The faces of 22,000 people who died last year due to prescription opioid overdose have been preserved for perpetuity as miniature busts carved into pills. The unusual memorial is meant to raise awareness about America’s growing opioid epidemic.
A campaign launched by the nonprofit health organization National Safety Council and managed by the advertising agency Energy BBDO is taking aim at America’s opioid crisis by mechanically carving the faces of thousands of opioid overdose victims into little pills as part of a moveable “memorial.”
The roving exhibit kicked off in Chicago last month and will visit Pittsburgh, Atlanta, and Washington DC, among other cities.
As part of the campaign, a new face is mechanically carved every 24 minutes – the rate at which prescription opioid overdoses occur in the United States.
Powerful prescription painkillers such as OxyContin have become common recreational drugs across the country, engulfing the US in a growing opioid crisis. According to government data, the volume of opioid pills prescribed in the US has quadrupled since 1999 – as has the number of opioid overdoses.

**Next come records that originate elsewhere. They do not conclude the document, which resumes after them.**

Definition validateAppInputRequest : Check := fun o _ input =>
  appId ← requiredTarget input "appId";
  _ ← optionalTextField (ei_data input) "targetTaskId" "app.input.requested data.targetTaskId";
  _ ← match readEventTaskTarget (inputFields input) with Ok _ => mret tt | Throw e => fails e end;
  appInput ← recordOf (obj_get "input" (ei_data input)) "app.input.requested data.input";
  _ ← loadedApp o appId;
  io_validateAppInput o appId appInput.

Definition validateStop : Check := fun o _ input =>
  appId ← requiredTarget input "appId";
  _ ← loadedApp o appId;
  _ ← requiredText (obj_get "conversationId" (ei_data input)) "conversationId";
  _ ← requiredText (obj_get "turnId" (ei_data input)) "turnId";
  demand (isPositiveInteger (obj_get "expectedRevision" (ei_data input))) "expectedRevision must be a positive integer".

Definition validateReopen : Check := fun o st input =>
  _ ← validateTaskControl true o st input;
  match obj_get "input" (ei_data input) with
  | Some v =>
      appInput ← recordOf (Some v) "app.task.reopen.requested data.input";
      appId ← requiredTarget input "appId";
      io_validateAppInput o appId appInput
  | None => mret tt
  end.

Definition validateClose : Check := fun o st input =>
  _ ← validateTaskControl true o st input;
  _ ← requiredText (obj_get "afterResult" (ei_data input)) "app.task.close.requested data.afterResult"; mret tt.

Definition validateChatStart : Check := fun o _ input =>
  _ ← demand (bool_decide (nonempty (JStr <$> inputTarget "appId" input) = None)) "App input must use app.input.requested";
  agent ← match optionalText (obj_get "agent" (ei_data input)) with
          | Some a => mret a | None => fails "chat.start.requested requires data.agent" end;
  _ ← (if bool_decide (Some agent = io_conversationAgent o) then
         _ ← demand (bool_decide (is_Some (Prelude.nonempty (io_conversationAppId o)))) "No Conversation App is configured";
         fails (agent +:+ " input must use app.input.requested")
       else mret tt);
  _ ← demand (io_hasAgent o agent) ("Agent " +:+ agent +:+ " is not loaded");
  _ ← requiredText (obj_get "message" (ei_data input)) "chat.start.requested data.message"; mret tt.

Definition validateSteer : Check := fun o _ input =>
  sessionId ← requiredTarget input "sessionId";
  _ ← requiredText (obj_get "message" (ei_data input)) "session.steer.requested data.message";
  _ ← knownSession o sessionId;
  ownsSession o (ei_type input) (Some sessionId).

Definition validateCancel : Check := fun o _ input =>
  sessionId ← requiredTarget input "sessionId";
  _ ← optionalTextField (ei_data input) "reason" "session.cancel.requested data.reason";
  _ ← knownSession o sessionId;
  ownsSession o (ei_type input) (Some sessionId).

Definition validateCancelAll : Check := fun o _ input => _ ← validateOptionalReason input; ownsSession o (ei_type input) None.

(** [/^[0-9a-f]{40}$/]. *)
Definition isCommit (s : string) : bool :=
  Nat.eqb (String.length s) 40 &&
  forallb (fun c => ((48 <=? chr c) && (chr c <=? 57)) || ((97 <=? chr c) && (chr c <=? 102))) (chars s).

Definition validateReload : Check := fun _ _ input =>
  _ ← validateOptionalReason input;
  demand (match obj_get "expectedSourceCommit" (ei_data input) with Some (JStr s) => isCommit s | Some _ => false | None => true end)
    "runtime.reload.requested data.expectedSourceCommit must be a 40-character lowercase Git commit".

Definition validateEvaluation : Check := fun o _ input =>
  appId ← requiredTarget input "appId";
  sessionId ← requiredTarget input "sessionId";
  _ ← loadedApp o appId;
  _ ← knownSession o sessionId;
  _ ← requiredText (obj_get "source" (ei_data input)) "evaluation.session.requested data.source";
  _ ← requiredText (obj_get "instructions" (ei_data input)) "evaluation.session.requested data.instructions"; mret tt.

Definition validateThreshold : Check := fun _ _ input =>
  _ ← requiredText (obj_get "metricId" (ei_data input)) "metric.threshold_changed data.metricId";
  _ ← demand (bool_decide (is_Some (finiteNumber (obj_get "to" (ei_data input))))) "metric.threshold_changed data.to must be a finite number";
  demand (match obj_get "from" (ei_data input) with
          | None | Some JNull => true | v => bool_decide (is_Some (finiteNumber v)) end)
    "metric.threshold_changed data.from must be a finite number or null".

Definition validateAlert : Check := fun _ _ input =>
  _ ← requiredText (obj_get "metricId" (ei_data input)) "metric.alert_resolved data.metricId";
  _ ← demand (isPositiveInteger (obj_get "alertId" (ei_data input))) "metric.alert_resolved data.alertId must be a positive integer";
  match obj_get "reason" (ei_data input) with
  | None | Some JNull => mret tt
  | Some _ => optionalTextField (ei_data input) "reason" "metric.alert_resolved data.reason"
  end.

Definition validateOwnerRequest : Check := fun _ _ input =>
  let given k := bool_decide (is_Some (optionalText (obj_get k (ei_data input)))) in
  _ ← requiredText (obj_get "reason" (ei_data input)) "project.owner.requested data.reason";
  demand (bool_decide (is_Some (optionalText (JStr <$> inputTarget "appId" input))) || given "project" || given "projectId" ||
          given "projectPath") "project.owner.requested requires a project target".

Definition validateApproval : Check := fun _ st input =>
  _ ← requiredText (obj_get "decision" (ei_data input)) "project.approval.submitted data.decision";
  validateCurrentApproval st input.

Definition validateComment : Check := fun _ _ input =>
  _ ← requiredText (obj_get "projectPath" (ei_data input)) "project.comment.created data.projectPath";
  _ ← requiredText (obj_get "comment" (ei_data input)) "project.comment.created data.comment";
  optionalTextField (ei_data input) "author" "project.comment.created data.author".

Definition EVENT_DEFINITIONS : list (string * EventDefinition) :=
  [("conversation.message.created", mkDefinition None ["appId"] d_required validateMessage);
   ("app.input.requested", mkDefinition None ["appId"; "taskId"] d_required validateAppInputRequest);
   ("app.task.retry.requested", mkDefinition (Some tc_retry) ["appId"; "taskId"] d_required (validateTaskControl false));
   ("conversation.turn.stop.requested", mkDefinition None ["appId"] d_required validateStop);
   ("app.task.cancel.requested", mkDefinition (Some tc_cancel) ["appId"; "taskId"] d_required (validateTaskControl true));
   ("app.task.reopen.requested", mkDefinition (Some tc_reopen) ["appId"; "taskId"] d_required validateReopen);
   ("app.task.close.requested", mkDefinition (Some tc_close) ["appId"; "taskId"] d_required validateClose);
   ("chat.start.requested", mkDefinition None [] d_required validateChatStart);
   ("session.steer.requested", mkDefinition None ["sessionId"] d_required validateSteer);
   ("session.cancel.requested", mkDefinition None ["sessionId"] d_required validateCancel);
   ("session.cancel_all.requested", mkDefinition None [] d_required validateCancelAll);
   ("runtime.reload.requested", mkDefinition None [] d_required validateReload);
   ("runtime.restart.requested", mkDefinition None [] d_required (fun _ _ => validateOptionalReason));
   ("runtime.shutdown.requested", mkDefinition None [] d_required (fun _ _ => validateOptionalReason));
   ("evaluation.session.requested", mkDefinition None ["appId"; "sessionId"] d_record validateEvaluation);
   ("metric.threshold_changed", mkDefinition None [] d_record validateThreshold);
   ("metric.alert_resolved", mkDefinition None [] d_record validateAlert);
   ("project.owner.requested", mkDefinition None [] d_record validateOwnerRequest);
   ("project.approval.submitted", mkDefinition None ["appId"; "taskId"] d_record validateApproval);
   ("project.comment.created", mkDefinition None [] d_record validateComment)].

Definition definitionOf (type : string) : option EventDefinition :=
  snd <$> List.find (fun e => String.eqb e.1 type) EVENT_DEFINITIONS.

Definition eventDeliveryContract (type : string) : Delivery := match definitionOf type with Some d => ed_delivery d | None => d_record end.
Definition taskControlAction (type : string) : option TaskControlAction := definitionOf type ≫= ed_taskControl.
Definition PUBLIC_EVENT_TYPES : list string := map fst EVENT_DEFINITIONS.

(** ** The event that is published *)

Record EventPublisherContext : Type := mkContext {
  pc_source : string;
  pc_inputSource : option InboxStore.AppInputSource;
  pc_allowUnregisteredFact : bool;
  pc_approvalAuthorization : option ApprovalIngressAuthorization }.

Fixpoint addressOf (input : EventInput) (fields : list string) : out (obj json) :=
  match fields with
  | [] => mret []
  | k :: fields =>
      value ← targetValue input k;
      others ← addressOf input fields;
      mret (field k (JStr <$> value) ++ others)
  end.

Definition sourceJson (source : string) (s : option InboxStore.AppInputSource) : json :=
  match s with
  | Some s => JObj [("kind", JStr (InboxStore.src_kind s)); ("id", JStr (InboxStore.src_id s))]
  | None => JObj [("kind", JStr "system"); ("id", JStr source)]
  end.

Definition canonicalData (input : EventInput) (address : obj json) (source : string) (inputSource : option InboxStore.AppInputSource)
    : obj json :=
  let data := spread (spread (ei_data input) address) (field "idempotencyKey" (JStr <$> ei_idempotencyKey input)) in
  if String.eqb (ei_type input) "app.input.requested" then obj_set "source" (sourceJson source inputSource) data else data.

Definition interfaceEvent (input : EventInput) (source : string) (data : obj json) : AgentEvent :=
  mkEvent ([("type", JStr (ei_type input)); ("source", JStr source); ("owner", JStr (ownerOfInput input))] ++
           field "target" (targetJson <$> ei_target input) ++ [("data", JObj data)])
    None (Some source) true false (match ei_target input with Some t => undefinedFields t | None => [] end) None false false false None.

Definition canonicalEvent (input : EventInput) (context : EventPublisherContext) : out AgentEvent :=
  source ← requiredText (Some (JStr (pc_source context))) "Event source";
  address ← addressOf input (match definitionOf (ei_type input) with Some d => ed_addressFields d | None => [] end);
  mret (interfaceEvent input source (canonicalData input address source (pc_inputSource context))).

A report by a presidential commission chaired by New Jersey Governor Chris Christie discovered that in 2015, the amount of opioids prescribed in the US was "enough for every American to be medicated around the clock for three weeks.”
In December, the White House announced that President Donald Trump would donate his 3rd quarter salary to help develop government programs aimed at fighting opioid addiction.